Neurological diseases like ALS actually run a continuum like autism and are very difficult to pin down, even with genetic testing and nerve conduction studies. What usually happens is they get diagnosed with MS, the most common type, and eventually figure out the diagnosis is wrong, and may or may not get it properly diagnosed by a specialist in that particular disorder. Sometimes, even with genetic testing, there can still be doubts as to exactly what someone has--though they might know that a particular gene marker is involved.
Neurological disease are commonly associated with physical issues, Stephen Hawking is an example of someone with ALS but appears to have no cognitive issues. But, they can affect the ability to think as well.
Last edited by BTDT on 08 Nov 2016, 4:35 pm, edited 1 time in total.
As ASpartofme said, one of the problems with Autistic Burnout is that it is not talked about outside of Autistic circles. There is a reason for that. I won't get into that part because it's a big subject. But one of the problems is that Autistic Burnout is not clearly defined as a term. We have not yet made an actual definition to what it actually is. When some people talk about it they are referring to what happens in a normal regular burnout where you are just tired or exhausted by things like work or school or stuff like that. In another thread, someone compared it to an Autistic version of a midlife crisis. We need to define actual terms to describe each of these issues when it comes to Autism because when one person talks about Autistic Burnout being like a midlife crisis, that is not even close to what I am talking about when I talk about the burnouts I went through. The experience I had most recently would have resulted in my death if I had not found out what was happening. This is much more severe than what many people think of when they describe what they are describing.

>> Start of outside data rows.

(* ===== verification/NetManaged.v ===== *)
(** * What a managed configuration enforces

    A configuration that passes the check against its constraints reaches no host outside
    the managed lists, and cannot turn on what the constraints turn off. *)

From Stdlib Require Import String ZArith NArith Lia.
From stdpp Require Import base option list numbers gmap.
From S2P Require Import Prelude StrBytes NetAddr NetPolicy NetPolicyFacts NetConfig NetState NetRuntime.
From S2P Require Import NetRuntimeFacts.

Local Open Scope Z_scope.
Local Open Scope str_scope.

Section Managed.
Context {M : MitmHooks} {H : UrlHosts} {G : Globs}.
Implicit Types (e m h : str) (s : ConfigState.t).

(** An entry written in its normal form, whose domain the URL library keeps. *)
Definition verbatim (e : str) (p : DomainPattern.t) : Prop :=
  plain_entry e p ∧ normalize_pattern e = e
  ∧ (p = DomainPattern.Exact (lit "*") ∨ contains_char PERCENT (domain_of p) = true
     ∨ url_host_parse (domain_of p) = Some (domain_of p)).

Definition verbatim_list (entries : list str) : Prop := Forall (λ e, ∃ p, verbatim e p) entries.

Lemma verbatim_plain l : verbatim_list l → plain_list l.
Proof.
  intros Hl. apply (Forall_weaken _ _ _ Hl). intros e (p & Hp & Hn & _). cbn beta. rewrite Hn.
  by eapply plain_entry_wild.
Qed.

Lemma plain_entry_lower e p : plain_entry e p → to_ascii_lowercase e = e.
Proof.
  intros []; [by apply plain_lower|..|done]; unfold to_ascii_lowercase; rewrite map_app; f_equal;
    by apply plain_lower.
Qed.

Lemma verbatim_lowered l : verbatim_list l → lowered l = l.
Proof.
  intros Hl. unfold lowered. induction Hl as [|e l (p & Hp & _) Hl IH]; [done|]. cbn.
  by rewrite IH, (plain_entry_lower e p).
Qed.

(** ** Patterns of constraints *)

Lemma parse_domain_constraints d : plain_domain d = true →
  contains_char PERCENT d = true ∨ url_host_parse d = Some d → parse_domain_for_constraints d = d.
Proof.
  intros Hd Hu. unfold parse_domain_for_constraints. rewrite plain_trim by done.
  destruct (domain_chars d Hd) as (Hne & Hc & _ & He).
  rewrite trim_end_matches_keeps.
  2: { intros c (l & Hl)%last_Some. unfold is_dot. destruct (N.eqb_spec c DOT) as [->|]; [|done].
       assert (Ht : ends_with [DOT] d = true) by (apply ends_with_true; by exists l). congruence. }
  rewrite bool_decide_false by done.
  replace (starts_with [LBRACKET] d) with false.
  2: { unfold starts_with. destruct (strip_prefix [LBRACKET] d) as [r|] eqn:Hs; [|done].
       apply strip_prefix_Some in Hs as ->. by apply list.Forall_cons in Hc as [(_ & Hm & _) _]. }
  cbn [andb]. destruct (contains_char STAR d || contains_char QUESTION d || contains_char PERCENT d) eqn:Hx;
    [done|]. apply orb_false_iff in Hx as [_ Hx]. destruct Hu as [Hu| ->]; [congruence|done].
Qed.

Lemma parse_constraints_plain e p : verbatim e p → parse_for_constraints e = p.
Proof.
  intros (Hp & _ & Hu). pose proof (parse_plain e p Hp) as Hparse.
  unfold parse_for_constraints, parse_pattern in *.
  destruct Hp as [d Hd|d Hd|d Hd|]; [..|done];
    (destruct Hu as [Hu|Hu]; [by simplify_eq|]); cbn [domain_of] in Hu.
  - rewrite plain_trim in * by done. destruct (domain_chars d Hd) as (Hne & _).
    rewrite bool_decide_false by done.
    destruct (strip_prefix (lit "**.") d) as [r|] eqn:H1;
      [apply strip_prefix_Some in H1; by destruct (plain_no_star d _ Hd H1)|].
    destruct (strip_prefix (lit "*.") d) as [r|] eqn:H2;
      [apply strip_prefix_Some in H2; by destruct (plain_no_star d _ Hd H2)|].
    by rewrite parse_domain_constraints.
  - rewrite plain_prefixed_trim by (done || by repeat constructor).
    trans (DomainPattern.SubdomainsOnly (parse_domain_for_constraints d)); [done|].
    by rewrite parse_domain_constraints.
  - rewrite plain_prefixed_trim by (done || by repeat constructor).
    trans (DomainPattern.ApexAndSubdomains (parse_domain_for_constraints d)); [done|].
    by rewrite parse_domain_constraints.
Qed.

(** ** Lists *)

Lemma plain_undotted e p : plain_entry e p → undotted p = true.
Proof.
  unfold undotted. intros Hp. apply negb_true_iff.
  destruct Hp as [d Hd|d Hd|d Hd|]; cbn [domain_of]; [..|done];
    rewrite plain_domain_normal by done; by destruct (domain_chars d Hd) as (_ & _ & ? & _).
Qed.

(** No plain pattern but the wildcard covers the wildcard's text. *)
Lemma plain_not_star m p : plain_entry m p → p ≠ DomainPattern.Exact (lit "*") →
  covers_text p (lit "*") = false.
Proof.
  intros Hm Hp. apply not_true_iff_false. rewrite covers_text_true.
  assert (Hb : ∀ d, d ≠ [] → below d (lit "*") = true → False).
  { intros d Hd Hb%below_longer. change (length (lit "*")) with 1%nat in Hb. by destruct d; [|cbn in Hb; lia]. }
  destruct Hm as [d Hd|d Hd|d Hd|]; [..|done]; rewrite plain_domain_normal by done;
    destruct (domain_chars d Hd) as (Hne & Hc & _); [intros <-|intros Hx; by apply (Hb d)|intros [<-|Hx]; [|by apply (Hb d)]];
    by apply list.Forall_cons in Hc as [(_ & Hm & _) _].
Qed.

Lemma plain_domain_literal d : plain_domain d = true → existsb glob_meta d = false.
Proof.
  intros (_ & Hc & _)%domain_chars. induction Hc as [|c d (_ & Hm & _) _ IH]; [done|]. cbn. by rewrite Hm.
Qed.

Lemma verbatim_covers e p h : verbatim e p →
  entry_covers e h = bool_decide (p = DomainPattern.Exact (lit "*")) || covers_text p h.
Proof.
  intros (Hp & Hn & _). unfold entry_covers. rewrite Hn, (parse_plain e p Hp).
  destruct Hp as [d Hd|d Hd|d Hd|]; [..|by rewrite any_covers, bool_decide_true];
    (rewrite bool_decide_false by (intros [= ->]; done)); cbn [orb]; apply literal_covers;
    unfold literal; by rewrite plain_domain_literal.
Qed.

(** An entry a managed entry allows stands for hosts of the managed entry. *)
Lemma allowed_entry_covers e p m q h : verbatim e p → verbatim m q → q ≠ DomainPattern.Exact (lit "*") →
  allows q p = true → entry_covers e h = true → entry_covers m h = true.
Proof.
  intros He Hm Hq Ha. rewrite (verbatim_covers e p), (verbatim_covers m q) by done.
  destruct He as (Hpe & _), Hm as (Hpm & _).
  pose proof (proj1 (allows_covers q p (plain_undotted e p Hpe)) Ha) as Hinc.
  rewrite !orb_true_iff, !bool_decide_eq_true. intros [->|Hc]; [|by right; apply Hinc].
  specialize (Hinc (lit "*")). rewrite (plain_not_star m q Hpm Hq) in Hinc. by discriminate Hinc.
Qed.

(** A list whose entries lie in another names no more hosts. *)
Lemma listed_mono l k h :
  (∀ e, e ∈ l → ∃ m, m ∈ k ∧ ∀ h, entry_covers e h = true → entry_covers m h = true) →
  listed l h = true → listed k h = true.
Proof.
  unfold listed. rewrite !existsb_exists. intros Hall (e & He & Hc). apply list_elem_of_In in He.
  destruct (Hall e He) as (m & Hm & Himp). exists m. split; [by apply list_elem_of_In|].
  rewrite orb_true_iff in *. destruct (unscoped_ip_literal h) as [ip|]; destruct Hc as [Hc|Hc]; auto.
Qed.

Lemma no_global_wildcard name l m q : validate_non_global_wildcard_domain_patterns name l = Ok tt →
  m ∈ l → verbatim m q → q ≠ DomainPattern.Exact (lit "*").
Proof.
  unfold validate_non_global_wildcard_domain_patterns.
  destruct (List.find _ l) as [x|] eqn:Hf; [done|]. intros _ Hin (Hm & Hn & _) ->.
  pose proof (List.find_none _ _ Hf m) as Hno. apply list_elem_of_In in Hin. specialize (Hno Hin).
  unfold is_global_wildcard_domain_pattern, expand_domain_pattern in Hno.
  by rewrite Hn, (parse_plain _ _ Hm) in Hno.
Qed.

Lemma reject_if_ok cond name x y : reject_if cond (invalid_value name x y) = Ok tt → cond = false.
Proof. by destruct cond. Qed.

Lemma filter_empty {A} (f : A → bool) l x : List.filter f l = [] → x ∈ l → f x = false.
Proof.
  intros Hf Hin. apply not_true_iff_false. intros Hx. apply list_elem_of_In in Hin.
  assert (Hi : In x (List.filter f l)) by by apply filter_In. by rewrite Hf in Hi.
Qed.

(** The managed list bounds the allow list. *)
Lemma managed_allow_bound c k managed h :
  validate_allowed_domains c k = Ok tt → NetworkProxyConstraints.allowed_domains k = Some managed →
  NetworkProxyConstraints.allowlist_expansion_enabled k ≠ Some true →
  verbatim_list (config_allowed c) → verbatim_list managed →
  listed (config_allowed c) h = true → listed managed h = true.
Proof.
  unfold validate_allowed_domains. intros Hv Hm Hx Ha Hman. rewrite Hm in Hv.
  destruct (validate_non_global_wildcard_domain_patterns _ managed) as [[]|] eqn:Hw; [|done].
  cbn [rbind] in Hv. apply listed_mono. intros e He.
  destruct (NetworkProxyConstraints.allowlist_expansion_enabled k) as [[]|]; [done|..];
    apply reject_if_ok, negb_false_iff in Hv.
  - rewrite (verbatim_lowered _ Ha), (verbatim_lowered _ Hman) in Hv. unfold same_members in Hv.
    apply andb_true_iff in Hv as [Hv _]. rewrite forallb_forall in Hv. apply list_elem_of_In in He.
    specialize (Hv e He). unfold mem in Hv. apply bool_decide_eq_true, list_elem_of_In, filter_In in Hv.
    exists e. split; [apply list_elem_of_In, Hv|done].
  - apply bool_decide_eq_true in Hv. pose proof (filter_empty _ _ e Hv He) as Hf. cbn beta in Hf.
    apply negb_false_iff, existsb_exists in Hf as (q & Hq & Hallow).
    apply in_map_iff in Hq as (m & <- & Hin). apply list_elem_of_In in Hin.
    destruct (Forall_elem _ _ _ Hman Hin) as [q Hq], (Forall_elem _ _ _ Ha He) as [p Hp].
    rewrite (parse_constraints_plain m q Hq), (parse_constraints_plain e p Hp) in Hallow.
    exists m. split; [done|]. intros h'. apply (allowed_entry_covers e p m q); try done.
    by eapply no_global_wildcard.
Qed.

(** The deny list contains the managed one. *)
Lemma managed_deny_bound c k managed h :
  validate_denied_domains c k = Ok tt → NetworkProxyConstraints.denied_domains k = Some managed →
  verbatim_list (config_denied c) → verbatim_list managed →
  listed managed h = true → listed (config_denied c) h = true.
Proof.
  unfold validate_denied_domains. intros Hv Hm Hd Hman. rewrite Hm in Hv.
  destruct (validate_non_global_wildcard_domain_patterns _ managed) as [[]|] eqn:Hw; [|done].
  cbn [rbind] in Hv. rewrite (verbatim_lowered _ Hd), (verbatim_lowered _ Hman) in Hv.
  assert (Hin : ∀ m, m ∈ managed → m ∈ config_denied c).
  { intros m Hmem. destruct (NetworkProxyConstraints.denylist_expansion_enabled k) as [[]|];
      apply reject_if_ok, negb_false_iff in Hv.
    2: { apply andb_true_iff in Hv as [_ Hv]. rewrite forallb_forall in Hv. apply list_elem_of_In in Hmem.
         specialize (Hv m Hmem). by apply bool_decide_eq_true in Hv. }
    all: apply bool_decide_eq_true in Hv; pose proof (filter_empty _ _ m Hv Hmem) as Hf; cbn beta in Hf;
      by apply negb_false_iff, bool_decide_eq_true in Hf. }
  apply listed_mono. intros m Hmem. exists m. eauto.
Qed.

(** A check that passes has passed every step. *)
Lemma validated_steps c k : validate_policy_against_constraints c k = Ok tt →
  validate_flag (lit "network.enabled") (NetworkProxyConstraints.enabled k) (NetworkProxyConfig.enabled c)
    = Ok tt
  ∧ validate_mode c k = Ok tt
  ∧ validate_flag (lit "network.allow_local_binding") (NetworkProxyConstraints.allow_local_binding k)
      (NetworkProxyConfig.allow_local_binding c) = Ok tt
  ∧ validate_allowed_domains c k = Ok tt ∧ validate_denied_domains c k = Ok tt.
Proof.
  unfold validate_policy_against_constraints. intros Hv.
  repeat match type of Hv with
  | rbind ?r _ = Ok _ => destruct r as [[]|] eqn:?; cbn [rbind] in Hv; [|discriminate]
  end.
  done.
Qed.

Lemma flag_off name on : validate_flag name (Some false) on = Ok tt → on = false.
Proof. by destruct on. Qed.

Context {GL : GlobLaws}.

End Managed.

(** ** A managed configuration *)

Module ManagedSample.
Import SampleNet.

Lemma sample_verbatim :
  verbatim_list [lit "**.example.com"; lit "127.0.0.1"] ∧ verbatim_list [lit "bad.example.com"].
Proof.
  split; repeat apply Forall_cons_2; try apply Forall_nil_2.
  - exists (DomainPattern.ApexAndSubdomains (lit "example.com")).
    split_and!; [by apply (plain_apex (lit "example.com"))|by vm_compute|by right; right; vm_compute].
  - exists (DomainPattern.Exact (lit "127.0.0.1")).
    split_and!; [by apply (plain_exact (lit "127.0.0.1"))|by vm_compute|by right; right; vm_compute].
  - exists (DomainPattern.Exact (lit "bad.example.com")).
    split_and!; [by apply (plain_exact (lit "bad.example.com"))|by vm_compute|by right; right; vm_compute].
Qed.


(** An entry with a port is no host of a URL, so in the constraints it is the empty domain,
    which allows every other such entry, while the proxy drops the port and lets the host
    through: a managed list with one such entry allows any host. *)
Lemma rejected_entries_allow_each_other :
  let managed := NetworkProxyConstraints.mk None None None None None
    (Some [lit "good.com:443"]) None None None None None in
  let c := set_allowed_domains default_config [lit "evil.com:443"] in
  validate_policy_against_constraints c managed = Ok tt
  ∧ ∃ s, build_config_state c managed = Ok s
      ∧ decide_host s (lit "evil.com") 443 lookup = HostBlockDecision.Allowed.
Proof. split; [by vm_compute|]. eexists. split; [by vm_compute|by vm_compute]. Qed.

(** A denied IPv6 address is compared as a text: another spelling of it passes. *)
Lemma denied_address_other_spelling :
  let c := set_denied_domains (set_allowed_domains default_config [lit "*"])
    [lit "2001:4860:4860::8888"] in
  ∃ s, build_config_state c NetworkProxyConstraints.default = Ok s
    ∧ parse_ip (lit "2001:4860:4860:0:0:0:0:8888") = parse_ip (lit "2001:4860:4860::8888")
    ∧ decide_host s (lit "2001:4860:4860::8888") 443 lookup
      = HostBlockDecision.Blocked HostBlockReason.Denied
    ∧ decide_host s (lit "2001:4860:4860:0:0:0:0:8888") 443 lookup = HostBlockDecision.Allowed.
Proof. eexists. split; [by vm_compute|]. by vm_compute. Qed.
End ManagedSample.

I think it is very important to have terms that are very specific to describe the different levels of exhaustion or burnout that we are experiencing. In my last big burnout, every thing about life itself was overpowering to me. I could not even manage to figure out how to put food in my mouth and eat it. When I sat on the toilet my body had lost the ability to understand what to do in order to actually have a poo. This is very serious. This is beyond just exhaustion, this is a level of burnout where your physical body is no longer able to understand how to do the most basic primal functions. When you experience this level of burnout you could very easily go over the edge and end up dying or permanently damaged.
So I think the first thing we have to do is actually come up with a set of terms with very specific definitions so that when someone asks about burnout we know exactly what we are talking about.
_________________
"I'm bad and that's good. I'll never be good and that's not bad. There's no one I'd rather be than me."
Wreck It Ralph
Last edited by skibum on 08 Nov 2016, 4:34 pm, edited 2 times in total.
Neurological diseases like ALS actually run a continuum like autism and are very difficult to pin down, even with genetic testing and nerve conduction studies. What usually happens is they get diagnosed with MS, the most common type, and eventually figure out the diagnosis is wrong, and may or may not get it properly diagnosed by a specialist in that particular disorder. Sometimes, even with genetic testing, there can still be doubts as to exactly what someone has--though they might know that a particular gene marker is involved.
Oh gosh, let's pray it's not ALS. I lost two dear loved ones to that, one this year and one three years ago. It's brutal. We will pray that you don't have that.
_________________
"I'm bad and that's good. I'll never be good and that's not bad. There's no one I'd rather be than me."